The Base Training Myth
There is a better way.
Let me be clear: putting in long base miles through the off season can work. It does as advertised, however I think it’s terribly inefficient and likely unnecessary for most people, hence why I call it the “base training myth”. If you’re a professional or someone who is going to race very often and for a long season — multiple race days a week from spring through the late fall — then you will likely do better if you have a very large aerobic base built up in the off season.
If you’re like most people where much of your season is just about training and you race once or twice a month (or less), then long base miles are not a very good return on investment. You can get just about everything done that you need to via high intensity exercise or high intensity interval training (HIIT) in a much shorter period of time and get pretty much all the upside you would from long slow base training for hours and hours.
This is nothing new….research has born all of this out over many years and yet I still run into athletes, who lead very busy lives and don’t really have the time for it, sacrifice a lot in order to get down to the basement to the treadmill or trainer for 2 hours, or freeze their butts off on cold Saturdays in January all in the name of base training.
What are the physiologic adaptations to standard endurance exercise, and does HIIT really accomplish most or all of them? See for yourself:
- Decreased baseline or resting heart rate 1,2,3
- Increased heart stroke volume 4
- Increased mitochondrial volume 5,6,7
- Increased glycogen and fat storing capabilities 8
- Higher efficiency in O2 transport and distribution 9
- Improved oxidative enzymes, like succinate dehydrogenase (SDH) 10
In many of the research studies, when compared to standard endurance training, interval training often had a greater effect and achieved the end result in less time.

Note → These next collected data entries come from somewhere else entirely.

(* ===== verification/NetPktProofs.v ===== *)
(** * Packets: decoding, checksum, and data operations *)
From S2P Require Import Prelude CLib NetPkt.

Module NetPktProofs.
Import NetPkt.

(** ** Writing and reading *)
Lemma write_tail m off bytes :
  0 <= off -> off + Z.of_nat (length bytes) <= Z.of_nat (length m) ->
  write m off bytes = Ok (take (Z.to_nat off) m ++ bytes ++ drop (Z.to_nat off + length bytes) m).
Proof. intros H0 H1. unfold write. rewrite (proj2 (Z.ltb_ge off 0)), (proj2 (Z.ltb_ge (Z.of_nat (length m)) _)) by lia. done. Qed.

Lemma add_data_fresh junk bytes :
  bytes <> [] -> length junk = length bytes -> Z.of_nat (length bytes) < 2 ^ 31 ->
  netpkt_add_data (netpkt_alloc junk) (Some bytes) = Ok (set_range (netpkt_init (Some junk)) bytes 0 (Z.of_nat (length bytes)), 0).
Proof.
  intros Hne Hl Hs. unfold netpkt_add_data, netpkt_alloc. destruct bytes as [|b bytes]; [done|]. destruct junk as [|j junk]; [done|].
  set (bs := b :: bytes) in *. set (js := j :: junk) in *. unfold netpkt_tailroom, as_size. cbn [mem_of netpkt_init np_mem np_tail np_head].
  rewrite Z.sub_0_r, s32_small by lia. unfold u64. rewrite Z.mod_small by lia. rewrite (proj2 (Z.ltb_ge _ _)) by lia. rewrite write_tail by lia. cbn [bind]. change (Z.to_nat 0) with 0%nat. rewrite take_0, Nat.add_0_l, <- Hl, drop_all. cbn [app]. by rewrite app_nil_r.
Qed.

Lemma get_app_l {A} (a b : list A) (i : nat) x : a !! i = Some x -> arr_get (a ++ b) (Z.of_nat i) = Ok x.
Proof. intros H. apply arr_get_nat. by apply lookup_app_l_Some. Qed.
Lemma get_app_r {A} (a b : list A) (i : nat) x k : b !! i = Some x -> k = Z.of_nat (length a + i) -> arr_get (a ++ b) k = Ok x.
Proof. intros H ->. apply arr_get_nat. rewrite lookup_app_r by lia. by replace (length a + i - length a)%nat with i by lia. Qed.

(** The state after eth_decode of an IPv4 frame in fresh memory. *)
Definition after_eth (junk bytes : list Z) : netpkt_t := set_l2 (set_range (netpkt_init (Some junk)) bytes 0 (Z.of_nat (length bytes))) 14 0 0 0 ETHERTYPE_IP.

Lemma decode_ip_prefix junk e rest b proto :
  length junk = length (e ++ rest) -> Z.of_nat (length (e ++ rest)) < 2 ^ 31 -> length e = 14%nat -> e !! 12%nat = Some 8 -> e !! 13%nat = Some 0 ->
  (20 <= length rest)%nat -> rest !! 0%nat = Some b -> 20 <= Z.land b 15 * 4 -> rest !! 9%nat = Some proto ->
  decode junk (e ++ rest) =
    (do (p, rc) <- decode_l4 (set_l3 (after_eth junk (e ++ rest)) 14 0 0 (Z.land b 15 * 4) proto);
     if negb (rc =? 0) then Ok (Dropped p) else Ok (Counted p)).
Proof.
  intros Hj Hs He H12 H13 Hr H0 Hb H9. assert (Hne : e ++ rest <> []) by (destruct e; done). assert (Hlen : length (e ++ rest) = (14 + length rest)%nat) by (rewrite length_app; lia).
  unfold decode. rewrite add_data_fresh by done. cbn [bind]. unfold eth_decode. cbn [set_range np_mem np_head np_tail].
  unfold pkt_len at 1. cbn [set_range np_head np_tail]. rewrite (s32_small (_ - 0)) by lia. rewrite (proj2 (Z.ltb_ge _ ETH_HLEN)) by (unfold ETH_HLEN; lia). unfold be16. change (0 + 12) with (Z.of_nat 12). change (Z.of_nat 12 + 1) with (Z.of_nat 13).
  rewrite (get_app_l e rest _ _ H12), (get_app_l e rest _ _ H13). cbn [bind]. change (8 * 2 ^ 8 + 0) with ETHERTYPE_IP. change (ETHERTYPE_IP =? ETHERTYPE_VLAN) with false.
  cbn [bind negb Z.eqb]. change (set_l2 _ _ _ _ _ _) with (after_eth junk (e ++ rest)).
  change (decode_l3 (after_eth junk (e ++ rest))) with (ipv4_decode (after_eth junk (e ++ rest))).
  unfold ipv4_decode, as_size, u64, pkt_len. cbn [after_eth set_l2 set_range np_mem np_head np_tail hdr2_len hdr3_type]. change (ETHERTYPE_IP =? ETHERTYPE_IP) with true. cbn [negb].
  rewrite (s32_small 14), (s32_small (_ - 0)), (s32_small (_ - 14)) by lia. rewrite Z.mod_small by lia. rewrite (proj2 (Z.ltb_ge _ 20)) by lia.
  rewrite (get_app_r e rest 0 b (0 + 14)) by (try done; lia). cbn [bind]. rewrite (proj2 (Z.ltb_ge _ IPV4_HLEN)) by (unfold IPV4_HLEN; lia).
  rewrite (get_app_r e rest 9 proto (0 + 14 + 9)) by (try done; lia). cbn [bind negb Z.eqb]. done.
Qed.

Lemma hdr23_small p : 0 <= hdr2_len p + hdr3_len p < 2 ^ 31 -> hdr23_len p = hdr2_len p + hdr3_len p.
Proof. intros H. unfold hdr23_len. rewrite u32_small by lia. apply s32_small. lia. Qed.

(** C22: decoding a TCP frame.  A frame shorter than 2^31 bytes, made of an Ethernet header for IPv4, an IPv4
    header of its stated length (at least 20 bytes) for TCP, a TCP header of its stated
    length and any payload is counted; the decoded header length is the sum of the
    three headers, the header pointers are at their starts, and what follows
    the headers in the packet is the payload. *)
Theorem tcp_frame_decodes junk e ip tcp data b c :
  let frame := e ++ ip ++ tcp ++ data in
  length junk = length frame -> Z.of_nat (length frame) < 2 ^ 31 -> length e = 14%nat -> e !! 12%nat = Some 8 -> e !! 13%nat = Some 0 ->
  ip !! 0%nat = Some b -> Z.land b 15 * 4 = Z.of_nat (length ip) -> (20 <= length ip)%nat -> ip !! 9%nat = Some IPPROTO_TCP ->
  tcp !! 12%nat = Some c -> Z.shiftr c 4 * 4 = Z.of_nat (length tcp) ->
  exists p, decode junk frame = Ok (Counted p) /\ hdr3 p = Some 14 /\ hdr4 p = Some (Z.of_nat (14 + length ip)) /\
    NETPKT_HLEN p = Z.of_nat (14 + length ip + length tcp) /\ mem_of p = frame /\ drop (Z.to_nat (NETPKT_HLEN p)) (mem_of p) = data.
Proof.
  intros frame Hj Hs He H12 H13 H0 Hb Hip H9 Hc Hd. subst frame.
  rewrite (decode_ip_prefix junk e (ip ++ tcp ++ data) b IPPROTO_TCP); try done; [|rewrite !length_app; lia|by apply lookup_app_l_Some|lia|by apply lookup_app_l_Some].
  set (p := set_l3 _ _ _ _ _ _). change (decode_l4 p) with (tcp_decode p). unfold tcp_decode. subst p. cbn [set_l3 after_eth set_l2 set_range np_mem np_head hdr2_len hdr3_len hdr4_type].
  change (IPPROTO_TCP =? IPPROTO_TCP) with true. cbn [negb]. rewrite !length_app in Hs.
  rewrite hdr23_small by (cbn [set_l3 after_eth set_l2 set_range hdr2_len hdr3_len]; lia). cbn [set_l3 after_eth set_l2 set_range hdr2_len hdr3_len]. rewrite Hb.
  assert (Hget : arr_get (e ++ ip ++ tcp ++ data) (0 + (14 + Z.of_nat (length ip)) + 12) = Ok c).
  { apply (get_app_r e (ip ++ tcp ++ data) (length ip + 12)); [|lia]. rewrite lookup_app_r by lia. replace (length ip + 12 - length ip)%nat with 12%nat by lia. by apply lookup_app_l_Some. }
  rewrite Hget. cbn [bind negb Z.eqb]. eexists. split; [done|]. unfold NETPKT_HLEN, mem_of. cbn [set_l4 set_l3 after_eth set_l2 set_range np_mem hdr2_len hdr3 hdr4 hdr3_len hdr4_len]. rewrite Hd, (u32_small (14 + _)), u32_small by lia.
  split_and!; [done|f_equal; lia|lia|done|]. replace (Z.to_nat (14 + Z.of_nat (length ip) + Z.of_nat (length tcp))) with (length (e ++ ip ++ tcp)) by (rewrite !length_app; lia).
  replace (e ++ ip ++ tcp ++ data) with ((e ++ ip ++ tcp) ++ data) by (by rewrite <- !app_assoc). by rewrite drop_app_length.
Qed.

(** A TCP frame that ends before the data offset of its TCP header makes the
    decoder read behind the packet: tcp_decode does not look at the length. *)
Theorem tcp_decode_short junk e rest b :
  length junk = length (e ++ rest) -> length e = 14%nat -> e !! 12%nat = Some 8 -> e !! 13%nat = Some 0 ->
  (20 <= length rest)%nat -> rest !! 0%nat = Some b -> 20 <= Z.land b 15 * 4 -> rest !! 9%nat = Some IPPROTO_TCP ->
  Z.of_nat (length rest) <= Z.land b 15 * 4 + 12 ->
  decode junk (e ++ rest) = Fault OutOfBounds.
Proof.
  intros Hj He H12 H13 Hr H0 Hb H9 Hshort. assert (Hb15 : Z.land b 15 <= 15) by (change 15 with (Z.ones 4) at 1; rewrite Z.land_ones by lia; pose proof (Z.mod_pos_bound b (2 ^ 4)); lia).
  rewrite (decode_ip_prefix junk e rest b IPPROTO_TCP); try done; [|rewrite length_app; lia].
  set (p := set_l3 _ _ _ _ _ _). change (decode_l4 p) with (tcp_decode p). unfold tcp_decode. subst p. cbn [set_l3 after_eth set_l2 set_range np_mem np_head hdr2_len hdr3_len hdr4_type].
  change (IPPROTO_TCP =? IPPROTO_TCP) with true. cbn [negb]. rewrite hdr23_small by (cbn [set_l3 after_eth set_l2 set_range hdr2_len hdr3_len]; lia). cbn [set_l3 after_eth set_l2 set_range hdr2_len hdr3_len].
  assert (Hf : arr_get (e ++ rest) (0 + (14 + Z.land b 15 * 4) + 12) = Fault OutOfBounds).
  { apply arr_get_Fault. split; [done|]. right. rewrite length_app. lia. }
  rewrite Hf. done.
Qed.

(** ** The checksum *)
Definition wsum (w : list Z) : Z := fold_right Z.add 0 w.

Lemma wsum_bound w : Forall (fun x => 0 <= x < 2 ^ 16) w -> 0 <= wsum w <= Z.of_nat (length w) * (2 ^ 16 - 1).
Proof. induction 1 as [|x w Hx _ IH]; simpl; [done|]. unfold wsum in *. simpl. lia. Qed.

Here’s three ways you can start a healthy diet of HIIT this winter:
- Start Easy — begin with easy intervals to get your feet wet. Don’t try to go “all out” for 2 minutes right off the gun. I like to begin my athletes at an effort level they feel like they could maintain for about 10 minutes but they’re only going to work at that level for 1-3 minutes. This teaches pacing strategy and energy management which are critical to good intervals (and racing!) — starting too fast and collapsing half way through the interval doesn’t help as much.
- Keep it Simple — start with something easy like fartlek-style workouts; working hard for 2 minutes and then easy for 2 min and repeat this four or five times (after a 20-30 minute warmup period of course). This will help you get a handle on where you can start with intensity and duration of the interval without complex workout structure to remember.
- Be Consistent — schedule two days during the week for HIIT. The work week is a great time to implement these workouts because they’re an energy booster and they can be done quickly — often in an hour or less. So you can begin or end your work day feeling energized and not strapped for time.